Azure Service Bus provides durable queuing with dead-letter handling and session-based ordering for multi-step workflows. Apache Kafka supports high-throughput event streaming for population health pipelines. Both integrate with FHIR subscription mechanisms so clinical systems publish FHIR-compliant change notifications without bespoke transformation. One constraint is that all participating systems must produce well-formed events and consume idempotently. Legacy systems often need an adapter layer at the boundary to meet that contract.
Middleware, Orchestration, and Microservices Modernisation
Middleware, in the form of an integration engine or message broker, owns the transport and routing layer: protocol translation, schema contract enforcement, and the operational visibility needed to diagnose failures. Microservices own the business logic layer: validation, transformation, reconciliation, and workflow orchestration once a message has arrived.
Replacing monolithic integration code with small, independently deployable services reduces the cost of change. A validation rule that previously required a full integration engine deployment can be updated by deploying a single container. The tradeoff is operational complexity: container orchestration, service discovery, and distributed tracing all require investment a single integration engine does not. What makes healthcare integration particularly demanding is that the correctness bar is higher than in most domains. A misconfigured retry policy in a clinical messaging context can produce duplicate medication orders or conflicting demographic records.
Our Expertise
We design and deliver integration and interoperability solutions that work across topology, eventing pattern, and middleware orchestration. Our work covers event-driven architectures on Azure Service Bus, API gateway design with Azure API Management and OAuth2, HL7 FHIR R4 implementation, and the compliance posture including DSPT, DTAC, and DCB0129 that NHS programmes require from day one.
See It in Practice
A UK healthcare services provider needed to connect a long-established, heavily customised NAV-based ERP to external and national-level services without a disruptive replacement programme. The platform was stable but its integration options were limited, and any change carried significant clinical and operational risk.
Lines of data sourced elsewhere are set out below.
(** Sending a block. *)
Lemma send_block_spec nva cuts k l1 l2 a : link_ok k l1 l2 a -> Forall sendable nva ->
  exists rep k' l1' l2' a', send_block malloc_ok1 malloc_ok2 junk1 junk2 nva cuts k = Some (rep, k') /\ outside k' l1' l2' = outside k l1 l2 /\
    (requests (hmem (lk_h k)) <= requests (hmem (lk_h k')))%nat /\
    match rep with
    | Delivered out => map received out = map emission nva /\ link_ok k' l1' l2' a' /\ dc_table a' = table_of (d_ctx (lk_d k')) l1'
    | SendFailed rv => rv <> 0
    | ReceiveFailed => refused malloc_ok2 (lk_h k) (lk_h k')
    | LimitChanged _ _ => False
    end.
Proof.
  intros ((Hd & Hready & Hbad) & Hrec & Hstep) Hs. unfold send_block. pose proof (reset_output (lk_o k) (lk_d k) l1 Hready Hd) as Hreset.
  destruct (nghttp2_bufs_reset _ _) as [b m]. cbv zeta in Hreset. destruct Hreset as (Hready0 & Hempty & Hd0 & Hloose0 & _).
  set (o0 := (b, Heap m (refs (snd (lk_o k))))) in *.
  destruct (deflate_block_spec malloc_ok1 junk1 (lk_d k) o0 l1 (dc_table a) nva Hd0 Hready0 Hbad (is_table _ _ _ Hstep) Hs)
    as (rv & d' & o' & l1' & p & E & Hready' & Hc & Hd' & Hloose' & _ & _ & Hset & Hok). rewrite E. cbn [mbind option_bind].
  assert (Hout1 : loose o' l1' = loose (lk_o k) l1) by congruence. cbn [fst snd o0] in Hc. rewrite Hempty in Hc. cbn [app] in Hc.
  destruct (Z.eqb_spec rv 0) as [->|Hrv]; cbn [negb].
  2: { exists (SendFailed rv). eexists. exists l1', l2, a. split; [done|]. split; [unfold outside; cbn; by rewrite Hout1|]. by split; cbn. }
  destruct (Hok eq_refl) as (rs & Hp & Hf2 & Hm). destruct (updates_in_step _ _ _ _ Hd Hstep) as [Hu Hu32].
  destruct Hset as (Emax & Ebad & Elim & Ent & Emt & Emf).
  assert (Hph : dc_phase a <> Inside) by (by destruct (is_phase _ _ _ Hstep) as [->|[-> _]]).
  destruct (decode_block (updates (lk_d k)) rs p a (S (length p)) _ _ Hp (represents_fields _ _ Hf2) Hu Hu32 Hph (is_pending _ _ _ Hstep) Hm ltac:(lia)) as (ph & Hphase & Hdec).
  set (a1 := Decoder _ _ _ ph []) in Hdec.
  destruct (inflate_pieces_spec malloc_ok2 junk2 cuts (lk_i k) (lk_h k) l2 a p (S (length p)) Hrec ltac:(lia)) as (rv & out & i' & h' & l2' & Ei & Hi' & Hbk & Hq & Hcase).
  rewrite Hc, Ei. cbn [mbind option_bind]. rewrite Hdec in Hcase.
  assert (Hout : outside (Link d' o' i' h') l1' l2' = outside k l1 l2) by (unfold outside; cbn; by rewrite Hout1, Hbk).
  assert (Hcomp : complete a1 = true) by (by destruct ph).
  destruct Hcase as [(-> & [Href|Hno])|(-> & es & a2 & [= <- <-] & Hes & _ & Hrec')].
  - exists ReceiveFailed. eexists. exists l1', l2', a. split; [done|]. done.
  - rewrite Hcomp in Hno. done.
  - exists (Delivered out). eexists. exists l1', l2', (decoder_end a1). split; [done|]. split; [done|]. split; [done|]. split; [done|].
    split; [|done]. split; [by split|]. split; [done|]. cbn [lk_d].
    assert (Emin : d_min_bufsize_max d' = UINT32_MAX).
    { destruct (notify_table_size_change (lk_d k)) eqn:En; [by apply Emt|]. rewrite (Emf eq_refl). by apply (is_quiet _ _ _ Hstep). }
    constructor; cbn [decoder_end dc_table dc_pending dc_phase dc_min dc_settings a1].
    + unfold announced. by rewrite Ent.
    + done.
    + by left.
    + rewrite Emin. pose proof (is_min _ _ _ Hstep) as Hmin. unfold updates. destruct (notify_table_size_change (lk_d k)) eqn:En.
      * by destruct (_ <? _).
      * by rewrite <- (is_quiet _ _ _ Hstep En).
    + done.
    + by rewrite Ent.
    + rewrite Emax. apply (is_max _ _ _ Hstep).
    + rewrite Elim. apply (is_limit _ _ _ Hstep).
Qed.

(** Changing the limit at both ends. *)
Lemma change_limit_spec s k l1 l2 a : link_ok k l1 l2 a -> 0 <= s <= 2 ^ 30 ->
  exists k' l1' l2' a', change_limit s k = Some (LimitChanged 0 0, k') /\ outside k' l1' l2' = outside k l1 l2 /\
    requests (hmem (lk_h k')) = requests (hmem (lk_h k)) /\ link_ok k' l1' l2' a'.
Proof.
  intros ((Hd & Hready & Hbad) & (Hi & Hibad & Hfol) & Hstep) Hs. pose proof Hstep as []. unfold change_limit.
  destruct (deflate_change_spec (lk_d k) s (snd (lk_o k)) l1 (dc_table a) Hd is_table0 Hs is_limit0) as
    (d' & h1 & l1' & -> & Hd' & Hbk1 & Hq1 & Ebad & Elim & Ent & Emax & Emin & Efl); [intros En; apply is_due0, En|]. cbn [mbind option_bind].
  destruct (inflate_change_spec (lk_i k) (lk_h k) l2 a s Hi Hibad Hfol Hs) as (rv & i' & h' & l2' & -> & Hi' & Hibad' & Hbk2 & Hq2 & Hcase). cbn [mbind option_bind].
  assert (Ebet : between_blocks a = true).
  { unfold between_blocks. rewrite is_pending0, bool_decide_true by done. by destruct is_phase0 as [->|[-> _]]. }
  rewrite Ebet in Hcase. destruct Hcase as [-> Hfol']. eexists. exists l1', l2', (decoder_limit s a). split; [done|].
  split.
  { unfold outside. cbn. f_equal; [|done]. unfold loose, blocks_besides, spare, others in *. cbn [fst snd]. lia. }
  split; [done|]. split; [split; [done|]; split; [done|]; cbn; congruence|]. split; [done|]. cbn [lk_d].
  pose proof (ctx_max _ _ _ _ _ (proj1 Hd)) as Hmax.
  set (next := Z.min s (deflate_hd_table_bufsize_max (lk_d k))) in *. rewrite Emax in Emin, Efl.
  assert (Hnext : 0 <= next <= 2 ^ 30 /\ next <= s) by lia.
  assert (Hpos : 0 <= d_min_bufsize_max (lk_d k)).
  { destruct (notify_table_size_change (lk_d k)) eqn:En; [by apply is_due0|]. by rewrite is_quiet0. }
  assert (Hfit : fit (d_min_bufsize_max d') (t_dyn (dc_table a)) = fields l1').
  { rewrite Efl, Emin. unfold announced in is_table0. destruct (notify_table_size_change (lk_d k)) eqn:En.
    - destruct is_table0 as [<- _]. rewrite fit_fit. destruct (is_due0 eq_refl) as [_ [Hdue|Hdue]]; [f_equal; lia|by rewrite Hdue].
    - rewrite is_table0, is_quiet0 by done. cbn. f_equal. unfold UINT32_MAX. lia. }
  assert (Edyn : fit (d_min_bufsize_max d') (t_dyn (dc_table (decoder_limit s a))) = fields l1').
  { unfold decoder_limit. destruct (s <? _); cbn; [|done]. rewrite fit_fit, <- Hfit. f_equal. lia. }
  constructor.
  - unfold announced. rewrite Ent, Emax. split; [rewrite <- Edyn; f_equal; lia|unfold UINT32_MAX; lia].
  - unfold decoder_limit. by destruct (s <? _).
  - unfold decoder_limit. destruct (s <? _); cbn; [by right|]. destruct is_phase0 as [?|[? _]]; [by left|by right].
  - unfold decoder_limit. destruct (s <? _); cbn; lia.
  - by rewrite Ent.
  - intros _. rewrite Emax. split; [lia|]. left. lia.
  - rewrite Emax. unfold decoder_limit. destruct (s <? _); cbn; lia.
  - by rewrite Elim.
Qed.

(** An event that went well. *)
Definition went_well (e : event) (r : report) : Prop :=
  match e, r with
  | SendBlock nva _, Delivered out => map received out = map emission nva
  | ChangeLimit _, LimitChanged rv1 rv2 => rv1 = 0 /\ rv2 = 0
  | _, _ => False
  end.

(** How a connection may fail: the sender cannot write a block, or the receiver is
    refused memory. *)
Definition gave_up (k k' : link) (e : event) (r : report) : Prop :=
  match e, r with
  | SendBlock _ _, SendFailed rv => rv <> 0
  | SendBlock _ _, ReceiveFailed => refused malloc_ok2 (lk_h k) (lk_h k')
  | _, _ => False
  end.
Example flow_control_no_stall_witness :
  exists rvs s c, flow_run (fun _ => true) [Data 65535; SetWindow 0; Send; Data 10; SetWindow 70000; Data 10000000]
    (new_session false (Mem 0 0), NGHTTP2_INITIAL_CONNECTION_WINDOW_SIZE) = Some (rvs, (s, c)) /\
    forall k, (length (s_ob_reg s) < k)%nat ->
      exists rvs' s' c', flow_run (fun _ => true) (repeat Send k) (s, c) = Some (rvs', (s', c')) /\
        s_ob_reg s' = [] /\ c' = s_local s' - s_recv s' /\ (s_local s' <> 0 -> 0 < c').
Proof. apply flow_control_no_stall; [done|repeat constructor; vm_compute; intros [=]|repeat constructor]. Defined.

(** With [nghttp2_submit_window_update] the window can stay at zero: after a reduction
    to zero and as much data as the old window allowed, the new window is paid for by
    the reduction, nothing is left to announce, and nothing looks whether the data
    received calls for a WINDOW_UPDATE; the queue is empty, and the peer, whose window is
    zero, sends nothing that would make it so.  The same with
    [nghttp2_session_set_local_window_size] announces 65535 bytes. *)
Theorem submit_window_update_stalls :
  flow_run (fun _ => true) [SetWindow 0; Data 65535; Submit 65535; Send; Data 1; Send] (new_session false (Mem 0 0), NGHTTP2_INITIAL_CONNECTION_WINDOW_SIZE) =
    Some ([0; 0; 0; 0; 0; 0], (Session 65535 65535 0 0 false false false false [] (Mem 0 0), 0)) /\
  exists rvs s, flow_run (fun _ => true) [SetWindow 0; Data 65535; SetWindow 65535; Send; Data 0; Send] (new_session false (Mem 0 0), NGHTTP2_INITIAL_CONNECTION_WINDOW_SIZE) =
    Some (rvs, (s, 65535)).
Proof. split; [vm_compute; reflexivity|]. do 2 eexists. vm_compute. reflexivity. Qed.
(* ===== verification/SfparseSpec.v ===== *)
(** * Structured field values: [sfparse.c] as an iterator over the grammar

    [sfparse_refines]: whatever calls a client makes, it gets the next member, parameter
    or item of the list of events of the grammar, and what it does not ask for is
    skipped. *)

From stdpp Require Import list.
From S2P Require Import Prelude CLib NgBuf NgHelper Sfparse SfparseGrammar.

(** ** States *)

Definition code (k : kind) : Z := match k with Dict => SFPARSE_STATE_DICT | List_ => SFPARSE_STATE_LIST | Item_ => SFPARSE_STATE_ITEM end.
Definition ops : list Z := [SFPARSE_STATE_BEFORE; SFPARSE_STATE_BEFORE_PARAMS; SFPARSE_STATE_PARAMS; SFPARSE_STATE_AFTER].

(** The state of a parser of kind [k], inside an inner list or not *)
Definition at_op (k : kind) (i : bool) (o : Z) : Z := Z.lor (Z.lor (code k) (if i then SFPARSE_STATE_INNER_LIST else 0)) o.

Ltac all_states := intros; repeat match goal with H : In _ ops |- _ => repeat destruct H as [<-|H]; try contradiction end; by repeat match goal with k : kind |- _ => destruct k | i : bool |- _ => destruct i end.

Lemma at_op_op k i o : In o ops -> Z.land (at_op k i o) SFPARSE_STATE_OP_MASK = o.
Proof. all_states. Qed.

Lemma at_op_set k i o o' : In o ops -> In o' ops -> Z.lor (Z.ldiff (at_op k i o) SFPARSE_STATE_OP_MASK) o' = at_op k i o'.
Proof. all_states. Qed.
We delivered a decoupled, event-driven architecture on Azure: API Management as the governed gateway, Service Bus as the messaging backbone with durable queuing and dead-letter handling, and containerised .NET services orchestrating validation, patient matching, and idempotent write-back to the ERP. The result was an integration layer that could absorb new use cases without touching the legacy system, with full audit trails and correlation IDs satisfying clinical governance requirements throughout.